§ **Data for the task**:
(* ===== verification/Hash.v ===== *)
(** * The string hash: [src/hash.c]

    Bytes are [Z] in 0..255.  The C parameter is [const char *] and [char] is
    signed on the platforms the library is built for (x86-64), so each byte is
    sign-extended to [int] before it is shifted or added; every [uint32_t]
    assignment truncates. *)
From Stdlib Require Import ZArith Lia.
From stdpp Require Import base numbers list.
From S2P Require Import Prelude Macros.
Open Scope Z_scope.

(** The value of a [char] whose byte is [b]. *)
Definition char_val (b : Z) : Z := if b <? 128 then b else b - 256.

Definition DecodeFixed32 (b0 b1 b2 b3 : Z) : Z :=
  Z.lor (Z.lor (Z.lor (u32 (char_val b0)) (u32 (Z.shiftl (char_val b1) 8)))
           (u32 (Z.shiftl (char_val b2) 16)))
    (u32 (Z.shiftl (char_val b3) 24)).

Definition hash_m : Z := 0xc6a4a793.
Definition hash_r : Z := 24.

(** One turn of the four-byte loop. *)
Definition hash_word (h w : Z) : Z :=
  let h := u32 (h + w) in
  let h := u32 (h * hash_m) in
  Z.lxor h (Z.shiftr h 16).

(** [switch (limit - data)]: cases 3, 2 and 1 fall through. *)
Definition hash_tail (h : Z) (rest : list Z) : Z :=
  let finish h := let h := u32 (h * hash_m) in Z.lxor h (Z.shiftr h hash_r) in
  match rest with
  | [b0; b1; b2] =>
      let h := u32 (h + Z.shiftl (char_val b2) 16) in
      let h := u32 (h + Z.shiftl (char_val b1) 8) in
      finish (u32 (h + char_val b0))
  | [b0; b1] =>
      let h := u32 (h + Z.shiftl (char_val b1) 8) in
      finish (u32 (h + char_val b0))
  | [b0] => finish (u32 (h + char_val b0))
  | _ => h
  end.

Fixpoint hash_loop (h : Z) (data : list Z) : Z :=
  match data with
  | b0 :: b1 :: b2 :: b3 :: rest => hash_loop (hash_word h (DecodeFixed32 b0 b1 b2 b3)) rest
  | rest => hash_tail h rest
  end.

Definition Hash (data : list Z) (seed : Z) : Z :=
  hash_loop (u32 (Z.lxor seed (u64 (zlen data * hash_m)))) data.

(** The bytes of a [void *] in memory, least significant first. *)
Fixpoint le_bytes (n : nat) (x : Z) : list Z :=
  match n with
  | O => []
  | S n' => x mod 256 :: le_bytes n' (x / 256)
  end.

Fixpoint le_value (bs : list Z) : Z :=
  match bs with
  | [] => 0
  | b :: bs' => b + 256 * le_value bs'
  end.

(** [Hash((char * )&key, sizeof(void * ), 0)], the hash of a table key. *)
Definition hash_key (key : Z) : Z := Hash (le_bytes 8 key) 0.

(** ** Little-endian bytes *)
Lemma le_value_bytes n x : le_value (le_bytes n x) = x mod 256 ^ Z.of_nat n.
Proof.
  revert x. induction n as [|n IH]; intros x; simpl.
  - by rewrite Z.pow_0_r, Z.mod_1_r.
  - rewrite IH. replace (Z.of_nat (S n)) with (Z.of_nat n + 1) by lia.
    rewrite Z.pow_add_r, Z.mul_comm by lia. change (256 ^ 1) with 256.
    rewrite (Z.mul_comm (256 ^ _)), Z.rem_mul_r; lia.
Qed.

Lemma le_bytes_range n x : Forall (in_u 8) (le_bytes n x).
Proof.
  revert x. induction n as [|n IH]; intros x; simpl; constructor; [|done].
  by apply Z.mod_pos_bound.
Qed.

Lemma length_le_bytes n x : length (le_bytes n x) = n.
Proof. revert x. induction n as [|n IH]; intros x; simpl; [done|by rewrite IH]. Qed.

(** ** Range of the hash *)
Lemma lxor_shiftr_range x s : in_u 32 x -> 0 <= s -> in_u 32 (Z.lxor x (Z.shiftr x s)).
Proof.
  unfold in_u. intros [H1 H2] Hs.
  assert (H3 : 0 <= Z.shiftr x s) by (by apply Z.shiftr_nonneg).
  split; [by apply Z.lxor_nonneg|].
  destruct (decide (x = 0)) as [->|Hx]; [by rewrite Z.shiftr_0_l|].
  assert (Hl : Z.log2 x < 32) by (apply Z.log2_lt_pow2; lia).
  destruct (decide (Z.lxor x (Z.shiftr x s) = 0)) as [->|Hnz]; [done|].
  apply Z.log2_lt_pow2; [by apply Z.le_neq; split; [apply Z.lxor_nonneg|]|].
  eapply Z.le_lt_trans; [by apply Z.log2_lxor|].
  apply Z.max_lub_lt; [done|]. eapply Z.le_lt_trans; [|done].
  apply Z.log2_le_mono. rewrite Z.shiftr_div_pow2 by done.
  apply Z.div_le_upper_bound; [by apply Z.pow_pos_nonneg|].
  pose proof (Z.pow_pos_nonneg 2 s). nia.
Qed.

Lemma hash_word_range h w : in_u 32 (hash_word h w).
Proof. apply lxor_shiftr_range; [by apply wrap_range|done]. Qed.

Lemma hash_tail_range h rest : in_u 32 h -> in_u 32 (hash_tail h rest).
Proof.
  intros Hh. destruct rest as [|b0 [|b1 [|b2 [|b3 rest]]]]; simpl; try done;
    (apply lxor_shiftr_range; [by apply wrap_range|done]).
Qed.

Lemma hash_loop_range data h : in_u 32 h -> in_u 32 (hash_loop h data).
Proof.
  assert (Hn : forall n data h, (length data <= n)%nat -> in_u 32 h -> in_u 32 (hash_loop h data)).
  { clear. induction n as [|n IH]; intros data h Hl Hh.
    - destruct data; [done|simpl in Hl; lia].
    - destruct data as [|b0 [|b1 [|b2 [|b3 rest]]]]; try by apply hash_tail_range.
      simpl. apply IH; [simpl in Hl; lia|apply hash_word_range]. }
  by apply (Hn (length data)).
Qed.

Lemma Hash_range data seed : in_u 32 (Hash data seed).
Proof. apply hash_loop_range. by apply wrap_range. Qed.

Lemma hash_key_range key : in_u 32 (hash_key key).
Proof. apply Hash_range. Qed.

(** ** [DecodeFixed32] on 7-bit bytes *)
Lemma lor_disjoint_add a b k : 0 <= k -> 0 <= a < 2 ^ k -> (2 ^ k | b) -> Z.lor a b = a + b.
Proof.
  intros Hk Ha [q ->].
  assert (Hland : Z.land a (q * 2 ^ k) = 0).
  { apply Z.bits_inj'. intros n Hn.
    rewrite Z.land_spec, Z.testbit_0_l. destruct (Z.lt_ge_cases n k).
    - by rewrite Z.mul_pow2_bits_low, andb_false_r.
    - rewrite <- (Z.mod_small a (2 ^ k)), Z.mod_pow2_bits_high by lia. done. }
  by rewrite <- Z.lxor_lor, Z.add_nocarry_lxor.
Qed.

Lemma DecodeFixed32_ascii b0 b1 b2 b3 :
  Forall (in_u 7) [b0; b1; b2; b3] ->
  DecodeFixed32 b0 b1 b2 b3 = le_value [b0; b1; b2; b3].
Proof.
  rewrite !Forall_cons. unfold in_u. intros (H0 & H1 & H2 & H3 & _).
  assert (Hc : forall b, 0 <= b < 2 ^ 7 -> char_val b = b).
  { intros b Hb. unfold char_val. destruct (Z.ltb_spec b 128); lia. }
  unfold DecodeFixed32. rewrite !Hc, !Z.shiftl_mul_pow2 by done.
  unfold u32. rewrite !wrap_id by (unfold in_u; lia).
  rewrite (lor_disjoint_add b0 _ 8) by (try lia; exists b1; lia).
  rewrite (lor_disjoint_add (b0 + _) _ 16) by (try lia; exists b2; lia).
  rewrite (lor_disjoint_add (b0 + _ + _) _ 24) by (try lia; exists b3; lia).
  simpl. lia.
Qed.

§ **Problem statement**: Lines with "eapply" in them are what the answer must contain; copy each from the records above.

§ **Task output**:
  eapply Z.le_lt_trans; [by apply Z.log2_lxor|].
  apply Z.max_lub_lt; [done|]. eapply Z.le_lt_trans; [|done].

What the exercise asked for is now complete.